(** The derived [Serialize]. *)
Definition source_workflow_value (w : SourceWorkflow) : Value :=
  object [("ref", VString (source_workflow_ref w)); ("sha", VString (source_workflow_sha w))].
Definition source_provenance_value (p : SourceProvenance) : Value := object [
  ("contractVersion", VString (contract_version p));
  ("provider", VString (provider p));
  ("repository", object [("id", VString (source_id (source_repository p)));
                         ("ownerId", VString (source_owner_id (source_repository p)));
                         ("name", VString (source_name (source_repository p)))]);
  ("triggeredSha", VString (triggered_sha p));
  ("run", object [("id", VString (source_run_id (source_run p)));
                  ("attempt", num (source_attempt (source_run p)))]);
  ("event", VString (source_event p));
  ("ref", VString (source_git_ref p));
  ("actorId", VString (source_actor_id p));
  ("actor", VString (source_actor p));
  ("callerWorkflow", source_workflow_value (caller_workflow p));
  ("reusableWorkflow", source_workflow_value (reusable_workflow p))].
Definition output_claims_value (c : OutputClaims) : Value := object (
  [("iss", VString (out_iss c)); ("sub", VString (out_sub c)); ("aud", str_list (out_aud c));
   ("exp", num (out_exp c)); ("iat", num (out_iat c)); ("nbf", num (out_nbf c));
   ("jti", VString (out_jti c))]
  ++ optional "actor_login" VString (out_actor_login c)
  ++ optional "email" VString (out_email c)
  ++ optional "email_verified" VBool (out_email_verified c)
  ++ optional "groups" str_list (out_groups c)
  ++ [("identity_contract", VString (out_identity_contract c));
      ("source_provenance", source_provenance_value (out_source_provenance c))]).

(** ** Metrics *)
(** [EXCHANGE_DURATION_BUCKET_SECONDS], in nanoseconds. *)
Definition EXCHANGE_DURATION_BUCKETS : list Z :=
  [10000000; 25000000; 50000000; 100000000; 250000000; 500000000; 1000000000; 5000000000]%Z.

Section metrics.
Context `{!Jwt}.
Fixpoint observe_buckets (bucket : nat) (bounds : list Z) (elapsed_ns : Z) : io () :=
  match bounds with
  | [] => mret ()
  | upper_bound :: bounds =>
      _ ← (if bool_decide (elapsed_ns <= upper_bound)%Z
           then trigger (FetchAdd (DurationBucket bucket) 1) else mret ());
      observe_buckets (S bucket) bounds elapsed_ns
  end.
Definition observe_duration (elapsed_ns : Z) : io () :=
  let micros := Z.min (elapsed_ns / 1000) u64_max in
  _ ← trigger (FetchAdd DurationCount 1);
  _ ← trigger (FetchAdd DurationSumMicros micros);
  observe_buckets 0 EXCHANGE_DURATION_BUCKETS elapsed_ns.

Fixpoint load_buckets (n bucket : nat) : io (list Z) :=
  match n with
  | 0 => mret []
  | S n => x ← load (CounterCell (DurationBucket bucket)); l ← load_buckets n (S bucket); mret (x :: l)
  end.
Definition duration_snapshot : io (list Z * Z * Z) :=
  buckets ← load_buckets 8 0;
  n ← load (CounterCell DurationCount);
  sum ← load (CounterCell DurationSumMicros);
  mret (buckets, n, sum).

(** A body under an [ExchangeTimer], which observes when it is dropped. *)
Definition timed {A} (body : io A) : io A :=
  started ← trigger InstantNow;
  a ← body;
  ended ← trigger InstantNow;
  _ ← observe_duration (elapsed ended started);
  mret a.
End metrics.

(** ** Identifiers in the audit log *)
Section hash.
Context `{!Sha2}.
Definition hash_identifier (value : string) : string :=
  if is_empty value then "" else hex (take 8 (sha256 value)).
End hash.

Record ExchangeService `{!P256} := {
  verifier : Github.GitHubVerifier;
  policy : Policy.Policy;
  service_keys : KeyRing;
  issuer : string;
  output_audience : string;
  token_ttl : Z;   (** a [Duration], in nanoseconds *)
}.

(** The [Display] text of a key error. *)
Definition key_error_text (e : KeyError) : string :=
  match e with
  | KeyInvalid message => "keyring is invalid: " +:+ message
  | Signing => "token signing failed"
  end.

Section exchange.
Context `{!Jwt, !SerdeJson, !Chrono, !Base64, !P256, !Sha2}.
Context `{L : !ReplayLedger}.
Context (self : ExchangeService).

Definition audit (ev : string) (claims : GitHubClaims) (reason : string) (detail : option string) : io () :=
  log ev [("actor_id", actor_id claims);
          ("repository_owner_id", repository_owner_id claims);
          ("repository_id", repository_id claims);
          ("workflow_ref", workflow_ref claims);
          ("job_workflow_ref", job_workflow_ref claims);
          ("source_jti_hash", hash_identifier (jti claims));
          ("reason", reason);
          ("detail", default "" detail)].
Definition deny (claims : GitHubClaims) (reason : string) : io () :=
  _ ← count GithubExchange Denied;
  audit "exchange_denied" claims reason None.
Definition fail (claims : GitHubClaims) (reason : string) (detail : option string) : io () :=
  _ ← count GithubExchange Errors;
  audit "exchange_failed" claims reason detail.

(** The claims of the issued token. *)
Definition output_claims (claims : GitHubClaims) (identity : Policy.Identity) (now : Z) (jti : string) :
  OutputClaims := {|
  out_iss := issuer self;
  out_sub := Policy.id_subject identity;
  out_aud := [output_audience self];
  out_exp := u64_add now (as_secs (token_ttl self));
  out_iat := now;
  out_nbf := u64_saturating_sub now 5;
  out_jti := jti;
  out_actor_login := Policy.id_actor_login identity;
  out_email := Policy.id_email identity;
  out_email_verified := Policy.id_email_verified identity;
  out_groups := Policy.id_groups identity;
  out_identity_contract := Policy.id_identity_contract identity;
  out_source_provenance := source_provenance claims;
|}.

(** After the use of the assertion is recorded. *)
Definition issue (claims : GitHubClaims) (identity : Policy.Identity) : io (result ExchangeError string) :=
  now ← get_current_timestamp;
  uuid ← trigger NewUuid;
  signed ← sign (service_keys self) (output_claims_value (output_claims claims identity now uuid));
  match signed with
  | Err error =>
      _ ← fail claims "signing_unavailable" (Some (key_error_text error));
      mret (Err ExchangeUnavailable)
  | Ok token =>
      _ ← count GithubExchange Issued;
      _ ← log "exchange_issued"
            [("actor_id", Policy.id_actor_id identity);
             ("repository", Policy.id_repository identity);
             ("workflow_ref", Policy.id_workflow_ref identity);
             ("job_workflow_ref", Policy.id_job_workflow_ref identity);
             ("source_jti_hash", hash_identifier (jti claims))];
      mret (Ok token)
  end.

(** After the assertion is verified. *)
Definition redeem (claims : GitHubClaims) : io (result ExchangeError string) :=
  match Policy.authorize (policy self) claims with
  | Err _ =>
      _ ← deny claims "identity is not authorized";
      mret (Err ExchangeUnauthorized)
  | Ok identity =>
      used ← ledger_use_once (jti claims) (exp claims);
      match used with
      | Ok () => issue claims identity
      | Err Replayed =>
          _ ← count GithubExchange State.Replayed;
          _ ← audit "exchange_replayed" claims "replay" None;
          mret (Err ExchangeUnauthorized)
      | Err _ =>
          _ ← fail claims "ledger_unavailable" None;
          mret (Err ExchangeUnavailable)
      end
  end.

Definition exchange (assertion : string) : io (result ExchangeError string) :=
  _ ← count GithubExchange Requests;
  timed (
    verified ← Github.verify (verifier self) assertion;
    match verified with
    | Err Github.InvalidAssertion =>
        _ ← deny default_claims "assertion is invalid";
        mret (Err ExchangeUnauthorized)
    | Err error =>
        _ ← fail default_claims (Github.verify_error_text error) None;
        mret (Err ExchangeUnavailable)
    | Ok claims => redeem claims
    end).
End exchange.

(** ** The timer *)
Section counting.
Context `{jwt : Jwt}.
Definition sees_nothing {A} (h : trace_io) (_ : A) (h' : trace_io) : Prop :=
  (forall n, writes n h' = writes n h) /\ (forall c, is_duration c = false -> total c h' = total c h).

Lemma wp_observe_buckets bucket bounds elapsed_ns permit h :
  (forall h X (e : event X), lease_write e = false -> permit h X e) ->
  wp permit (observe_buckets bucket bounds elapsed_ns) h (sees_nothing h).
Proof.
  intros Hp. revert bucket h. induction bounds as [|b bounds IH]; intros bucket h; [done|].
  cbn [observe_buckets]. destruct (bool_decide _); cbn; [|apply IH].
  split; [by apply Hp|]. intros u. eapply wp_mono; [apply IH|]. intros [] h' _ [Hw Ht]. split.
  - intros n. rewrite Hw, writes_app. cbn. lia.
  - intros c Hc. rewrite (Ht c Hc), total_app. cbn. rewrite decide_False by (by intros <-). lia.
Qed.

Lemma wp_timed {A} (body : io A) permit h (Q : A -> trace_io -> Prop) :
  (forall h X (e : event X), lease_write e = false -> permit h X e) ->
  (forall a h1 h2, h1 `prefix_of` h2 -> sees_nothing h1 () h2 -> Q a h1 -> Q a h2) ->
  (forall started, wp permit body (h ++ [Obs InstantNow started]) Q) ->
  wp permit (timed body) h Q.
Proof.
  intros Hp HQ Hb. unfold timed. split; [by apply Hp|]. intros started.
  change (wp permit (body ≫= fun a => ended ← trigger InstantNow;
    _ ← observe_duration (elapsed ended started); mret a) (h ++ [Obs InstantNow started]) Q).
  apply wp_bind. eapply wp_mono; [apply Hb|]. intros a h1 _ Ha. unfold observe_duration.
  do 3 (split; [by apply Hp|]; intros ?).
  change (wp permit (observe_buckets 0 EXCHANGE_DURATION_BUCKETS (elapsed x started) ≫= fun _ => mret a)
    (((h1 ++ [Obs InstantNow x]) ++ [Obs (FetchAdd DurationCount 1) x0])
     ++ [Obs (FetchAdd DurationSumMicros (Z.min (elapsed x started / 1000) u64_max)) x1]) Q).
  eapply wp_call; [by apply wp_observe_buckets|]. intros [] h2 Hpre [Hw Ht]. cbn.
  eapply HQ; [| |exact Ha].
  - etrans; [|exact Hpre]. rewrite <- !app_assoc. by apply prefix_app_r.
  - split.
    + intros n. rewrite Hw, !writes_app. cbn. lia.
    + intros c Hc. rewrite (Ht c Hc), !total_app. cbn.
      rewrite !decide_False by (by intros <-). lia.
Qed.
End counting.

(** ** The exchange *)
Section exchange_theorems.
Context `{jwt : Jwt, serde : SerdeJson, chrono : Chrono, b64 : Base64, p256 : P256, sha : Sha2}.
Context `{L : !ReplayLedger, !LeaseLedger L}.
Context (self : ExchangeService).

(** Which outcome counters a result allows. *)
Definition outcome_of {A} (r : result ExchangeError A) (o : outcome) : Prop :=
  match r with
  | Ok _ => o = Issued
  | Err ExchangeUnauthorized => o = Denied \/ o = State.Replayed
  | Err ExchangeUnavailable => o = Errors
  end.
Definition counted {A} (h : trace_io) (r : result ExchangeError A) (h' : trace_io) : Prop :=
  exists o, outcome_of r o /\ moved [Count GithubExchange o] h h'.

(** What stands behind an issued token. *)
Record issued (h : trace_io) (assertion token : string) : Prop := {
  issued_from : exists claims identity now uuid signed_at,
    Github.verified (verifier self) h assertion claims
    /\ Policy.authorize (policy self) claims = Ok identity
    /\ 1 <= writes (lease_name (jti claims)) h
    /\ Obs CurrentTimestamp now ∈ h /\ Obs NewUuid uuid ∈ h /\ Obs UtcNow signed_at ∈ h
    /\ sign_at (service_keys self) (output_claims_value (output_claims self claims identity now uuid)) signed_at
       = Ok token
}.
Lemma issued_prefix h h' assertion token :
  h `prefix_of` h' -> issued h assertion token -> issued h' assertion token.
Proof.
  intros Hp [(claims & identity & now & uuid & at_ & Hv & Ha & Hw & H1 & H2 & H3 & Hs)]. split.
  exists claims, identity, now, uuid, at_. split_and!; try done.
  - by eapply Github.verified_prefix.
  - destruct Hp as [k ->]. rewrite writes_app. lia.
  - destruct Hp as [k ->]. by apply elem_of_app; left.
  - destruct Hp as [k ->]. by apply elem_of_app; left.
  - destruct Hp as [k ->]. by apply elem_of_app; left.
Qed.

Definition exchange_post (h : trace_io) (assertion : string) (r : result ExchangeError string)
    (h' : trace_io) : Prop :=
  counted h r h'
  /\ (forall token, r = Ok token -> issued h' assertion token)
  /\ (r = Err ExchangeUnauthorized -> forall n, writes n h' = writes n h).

■ **Your objective**
Search the listing above for the lines with "issued_from : exists" and "signed_at ∈ h", then output those lines and all lines between them exactly.

■ **Response area**
  issued_from : exists claims identity now uuid signed_at,
    Github.verified (verifier self) h assertion claims
    /\ Policy.authorize (policy self) claims = Ok identity
    /\ 1 <= writes (lease_name (jti claims)) h
    /\ Obs CurrentTimestamp now ∈ h /\ Obs NewUuid uuid ∈ h /\ Obs UtcNow signed_at ∈ h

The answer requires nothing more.